Last year as part of my role as a Technology Leader, I scrambled around trying to find a Web 2.0 Tool that I could demonstrate at a school TechTalk (our volunteer Technology PDs). It was the first time I would be running a PD and I wanted to find a good tool for the classroom that other teachers could use. I stumbled upon Blendspace (originally called EdCanvas). I quickly used it in my classroom, testing it out on my unsuspecting students. It got them engaged in their learning as they could work at their own pace and also collaboratively to complete all the activities.This year I decided to use Blendspace for the entire unit on Medieval History as they could work through a variety of tasks that included videos, quizzes as well educational games.

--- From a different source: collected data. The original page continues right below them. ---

(* ===== verification/Processes.v ===== *)
(** * Processes (src/internal/telemetry, the [run] functions of src/cmd)

    How the worker, the coordinator and the load generator come up and go
    down: the connections they open ([Open], [Close] of
    src/client/storage/mongostore and src/client/fencing/mongofence, [Dial] of
    src/client/coordination/grpccoord), the OpenTelemetry bootstrap, the
    deferred clean-ups and what happens on every early return. A process is a
    tree of calls to its libraries and its operating system; an automaton over
    those calls keeps account of what is held, and every run of every process
    is accepted by it, whatever the calls answer. *)

From S2P Require Import Prelude Json Libs LockManager Fencing SaferTypes Effects Client.
From S2P Require Import LocalEnv FenceStore Coordinator MongoStore RemoteGuard Worker Startup Loadgen.
Open Scope string_scope.

Module Sys.

(** ** Calls *)

(** What [client.UseStorage] and [client.UseCoordination] install; MongoDB
    clients, connections and exporters are numbered. *)
Inductive storage_ref := UserlibStorage | MongoStorage (client : N).
Inductive backend_ref := LocalBackend | RemoteBackend (conn : N).

#[export] Instance storage_ref_eq : EqDecision storage_ref.
Proof. solve_decision. Defined.
#[export] Instance backend_ref_eq : EqDecision backend_ref.
Proof. solve_decision. Defined.

Inductive syscall :=
  (* go.mongodb.org/mongo-driver; [None] is a context without a deadline *)
  | MongoConnect (uri : string) (timeout : Z)
  | MongoPing (client : N) (timeout : Z)
  | MongoDisconnect (client : N) (timeout : option Z)
  (* google.golang.org/grpc *)
  | GrpcDial (target : string) (timeout : Z)
  | GrpcHealth (conn : N) (timeout : Z)
  | GrpcClose (conn : N)
  | Serve
  | ServeUntilSignal
  | GracefulStop (limit : Z)
  | ForceStop
  | WatchSignals
  | SetServingStatus (service : string) (serving : bool)
  (* the client package's handles *)
  | SwapStorage (now : storage_ref)
  | RestoreStorage (now before : storage_ref)
  | SwapCoordination (now : backend_ref)
  | RestoreCoordination (now before : backend_ref)
  (* goroutines of the process *)
  | StartReadiness (interval : Z)
  | StopReadiness
  | StartCoordinator (lease sweep : Z) (fences : option N)
  | StopCoordinator (fences : option N)
  | RunWorkload (conn : N)
  (* the operating system *)
  | Listen (addr : string)
  | PrintLine (line : string)
  (* go.opentelemetry.io *)
  | SetPropagator
  | NewInstanceID
  | NewResource (attributes : list (string * string))
  | NewTraceExporter
  | NewMetricExporter
  | ExporterShutdown (exporter : N) (timeout : Z)
  | SetTracerProvider (exporter : N)
  | SetMeterProvider (exporter : N)
  | ProviderShutdown (exporter : N) (timeout : Z).

(** [WatchSignals] starts the coordinator's goroutine that waits for a signal
    and then stops the server gracefully; [Serve] without an error returns when
    that is done. [ServeUntilSignal] starts the worker's goroutine in
    [grpcServer.Serve] and answers [None] when a signal arrived first and the
    error of [Serve] otherwise; [GracefulStop] whether it finished in time,
    [ForceStop] is [grpcServer.Stop] and the wait for the graceful stop that
    follows; [Listen] answers the address it bound, [RunWorkload] whether the
    run failed, and its report. *)
Definition resp (c : syscall) : Type :=
  match c with
  | MongoConnect _ _ | GrpcDial _ _ | NewTraceExporter | NewMetricExporter => result N
  | MongoPing _ _ | MongoDisconnect _ _ | GrpcHealth _ _ | GrpcClose _ | Serve
  | NewResource _ | ExporterShutdown _ _ | ProviderShutdown _ _ => result unit
  | ServeUntilSignal => option error
  | GracefulStop _ => bool
  | SwapStorage _ => storage_ref
  | SwapCoordination _ => backend_ref
  | RunWorkload _ => result (bool * string)
  | Listen _ => result string
  | NewInstanceID => string
  | ForceStop | WatchSignals | SetServingStatus _ _ | RestoreStorage _ _ | RestoreCoordination _ _
  | StartReadiness _ | StopReadiness | StartCoordinator _ _ _ | StopCoordinator _ | PrintLine _
  | SetPropagator | SetTracerProvider _ | SetMeterProvider _ => unit
  end.
(** ** What must be there before a process listens *)









(** ** Abrupt ends *)











(** C34. Telemetry is transactional and fails open: from any account, whatever
    the exporters answer, [Setup] with an error has installed no provider and
    holds no exporter; without one it has installed one provider per configured
    endpoint (none if there is none), and the shutdown it returned releases
    exactly those, each of them even if others fail. *)
Theorem telemetry_transactional Getenv cfg ready st {S} (h : ∀ c, S → S * resp c) (s s' : S) :
  ∃ st1, let '(tr, (fns, err)) := transcript h (Setup Getenv cfg) s in
    accept ready st tr = Some st1 ∧
    match err with
    | Some _ => fns = [] ∧ st1 = st
    | None => length fns = endpoints Getenv ∧
        held st1 ≡ₚ ((HExporter <$> fns) ++ held st)%list ∧
        providers st1 ≡ₚ (fns ++ providers st)%list
    end ∧
    ∃ st2, accept ready st1 (transcript h (runShutdown fns) s').1 = Some st2 ∧
      held st2 ≡ₚ held st ∧ providers st2 ≡ₚ providers st.
Proof.
  destruct (keeps_accept ready h _ _ _ s (Setup_keeps ready Getenv cfg st)) as (st1 & Ha & Hsu).
  destruct (transcript h (Setup Getenv cfg) s) as [tr [fns err]]. cbn [fst snd] in *.
  destruct Hsu as (_ & _ & _ & Hcase). cbn in Hcase. exists st1. split; [done|]. split; [done|].
  apply (keeps_accept ready h _ st1 (λ st2 _, held st2 ≡ₚ held st ∧ providers st2 ≡ₚ providers st) s').
  eapply keeps_mono; [|apply (runShutdown_keeps ready fns st1 (held st) (providers st))].
  - by intros st2 errs (Hh & Hp & _).
  - destruct err; [by destruct Hcase as [-> ->]|]. apply Hcase.
  - destruct err; [by destruct Hcase as [-> ->]|]. apply Hcase.
Qed.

So what is Blendspace? It is an excellent tool for Blended Learning in the classroom. At least it is an excellent tool for students who are self-motivated and eager to learn. For these learners, Blendspace is good because they can move ahead at their own pace without being held back by the reluctant learners. For my EAL learners, it was a challenge to complete the activities in the unit but they negotiated their learning with me. They were allowed to tackle 10 activities out of 16 as it would take them a longer time to complete. Yet I found that this unit engaged them more because they could focus on what interested them and they were able to ask for focused help to complete the tasks. I found that they were more successful in this unit on Blendspace because they worked at their own pace and ability without feeling as if they were failing to keep up. One of my EAL students told me that he liked this unit because he didn’t feel that he was “lagging behind”.

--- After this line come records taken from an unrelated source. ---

Definition run_worker (Getenv : string → string) (res : WorkerResult)
    (op username password filename content barrier database : string) : X S run_outcome :=
  configured res "mongo configuration" "SAFER_MONGO_URI"
    (MongoStore.ConfigFromEnv ParseDuration Getenv) (λ mongoCfg,
  store ← ask (OpenStore (set_Database database mongoCfg));
  or_return res (EWrap "opening mongo") store (λ store,
  deferred (ask (CloseStore store)) (
  _ ← ask (UseStorage store);
  configured res "coordinator configuration" "SAFER_COORDINATOR_ADDR"
    (Remote.ConfigFromEnv ParseDuration Getenv) (λ coordCfg,
  backend ← ask (DialBackend coordCfg);
  or_return res (EWrap "dialing coordinator") backend (λ backend,
  deferred (ask (CloseBackend backend)) (
  _ ← ask (UseCoordination backend);
  user ← ask (Client (GetUser username password));
  or_return res (EWrap "GetUser") user (λ user,
  arrived ← (if decide (barrier ≠ "") then ask (WaitAtBarrier barrier (wr_Worker res)) else mret (Ok ()));
  or_return res (EWrap "barrier") arrived (λ _,
  timed res (λ res, perform res op filename content user))))))))).

(** The result [main] reports. *)
Definition report (r : run_outcome) : WorkerResult :=
  match r.2 with
  | Some e => set_OK false (error_Error e) r.1
  | None => set_OK true (wr_Error r.1) r.1
  end.

(** [main] up to the return of [run]. *)
Definition run_flags (Getenv : string → string) (fl : flags) : X S run_outcome :=
  _ ← (if fl_disableFencing fl then ask DisableFenceValidation else mret ());
  _ ← (if decide (fl_pauseAt fl ≠ "")
       then ask (InstallPauseHook (fl_pauseAt fl) (fl_pauseSignal fl) (fl_stopRenewals fl)) else mret ());
  run_worker Getenv (mkResult (fl_name fl) (fl_op fl) false "" "" 0 0 0 0) (fl_op fl) (fl_user fl)
    (fl_password fl) (fl_file fl) (fl_content fl) (fl_barrier fl) (fl_db fl).

(** Exit status and standard output. *)
Definition saferworker (Getenv : string → string) (args : list string) : X S (nat * string) :=
  match parse_flags args default_flags with
  | Exits status => mret (status, "")
  | Parsed fl =>
      r ← run_flags Getenv fl;
      match Marshal (enc_WorkerResult (report r)) with
      | Err _ => mret (2%nat, "")
      | Ok encoded => mret (0%nat, Barrier.line encoded)
      end
  end.

(** ** The harness *)

Record WorkerSpec := mkSpec {
  ws_Name : string;
  ws_Op : string;
  ws_User : string;
  ws_Password : string;
  ws_File : string;
  ws_Content : string;
  ws_PauseAt : string;
  ws_StopRenewalsOnPause : bool;
  ws_DisableFencing : bool }.

Record Cluster := mkCluster { MongoURI : string; Database : string; CoordAddress : string }.

(** [workerCommand]: the arguments, and the environment; of two settings of a
    variable the later one counts. *)
Definition worker_args (c : Cluster) (spec : WorkerSpec) (barrierAddress pauseAddress : string)
    : list string :=
  (["-name"; ws_Name spec; "-op"; ws_Op spec; "-user"; ws_User spec; "-password"; ws_Password spec;
    "-file"; ws_File spec; "-content"; ws_Content spec; "-barrier"; barrierAddress; "-db"; Database c] ++
   (if decide (ws_PauseAt spec ≠ "")
    then ["-pause-at"; ws_PauseAt spec; "-pause-signal"; pauseAddress] else []) ++
   (if ws_StopRenewalsOnPause spec then ["-stop-renewals-on-pause"] else []) ++
   (if ws_DisableFencing spec then ["-disable-fencing"] else []))%list.

Definition worker_env (c : Cluster) (Getenv : string → string) (k : string) : string :=
  if decide (k = "SAFER_COORDINATOR_ADDR") then CoordAddress c
  else if decide (k = "SAFER_MONGO_DB") then Database c
  else if decide (k = "SAFER_MONGO_URI") then MongoURI c
  else Getenv k.

(** What the harness makes of the standard output; [stderr] is for messages
    only, and the text of a JSON error is left out. *)
Definition decode_output (stdout stderr : string) : result WorkerResult :=
  let line := lastNonEmptyLine stdout in
  if decide (line = "")
  then Err (EMsg ("worker produced no result line" +:+ Barrier.line "" +:+ Barrier.line "stderr:" +:+ stderr))
  else of_option ("decoding " +:+ strconv_Quote line) (Unmarshal dec_WorkerResult zero_WorkerResult line).

Definition runWorker (c : Cluster) (Getenv : string → string) (stderr : string) (spec : WorkerSpec)
    (barrierAddress : string) : X S (result WorkerResult) :=
  '(status, stdout) ← saferworker (worker_env c Getenv) (worker_args c spec barrierAddress "");
  mret (if decide (status ≠ 0%nat)
    then Err (EMsg ("running worker: exit status " +:+ pretty (N.of_nat status) +:+
      Barrier.line "" +:+ Barrier.line "stdout:" +:+ stdout +:+ Barrier.line "" +:+ Barrier.line "stderr:" +:+ stderr))
    else decode_output stdout stderr).

End saferworker.

(** The loop of [RunConcurrently]: the outcomes come in any order; the first
    error ends the test. *)
Fixpoint collect (outcomes : list (nat * result WorkerResult)) (results : list WorkerResult)
    : result (list WorkerResult) :=
  match outcomes with
  | [] => Ok results
  | (i, Ok r) :: outcomes => collect outcomes (<[i := r]> results)
  | (_, Err e) :: _ => Err e
  end.

Definition RunConcurrently_results (n : nat) (outcomes : list (nat * result WorkerResult))
    : result (list WorkerResult) :=
  collect outcomes (replicate n zero_WorkerResult).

There were problems with this unit though. It allowed the reluctant learners to get away with minimal work. My teaching team tried to ensure that we kept a constant check on these learners but they knew how to trick us into believing that they were actually doing the work.

So my questions for next time I used Blendspace:

  1. How can I monitor these reluctant learners?
  2. What can I do to support them in their learning without resorting to banning technology for them (which was my first reaction)?
  3. How do I alter my use of Blendspace so that I can cater for different learning styles especially my reluctant learners?

One thought on “Blendspace: Changing the learning in my Classroom

  1. Blendspace is awesome. Thanks I remember that PD and I think many colleagues would have benefited from the presentation. It’s great that you’re thinking of ways to monitor reluctant learners rather than banning the technology. I understand your frustration. I have felt exactly the same way on many occasions in the LRC with tools that we are trying to promote. It is so hard to get everyone on board but sometimes it’s worth persevering and using the tools differently or building in accountability in different ways rather than dismissing immediately.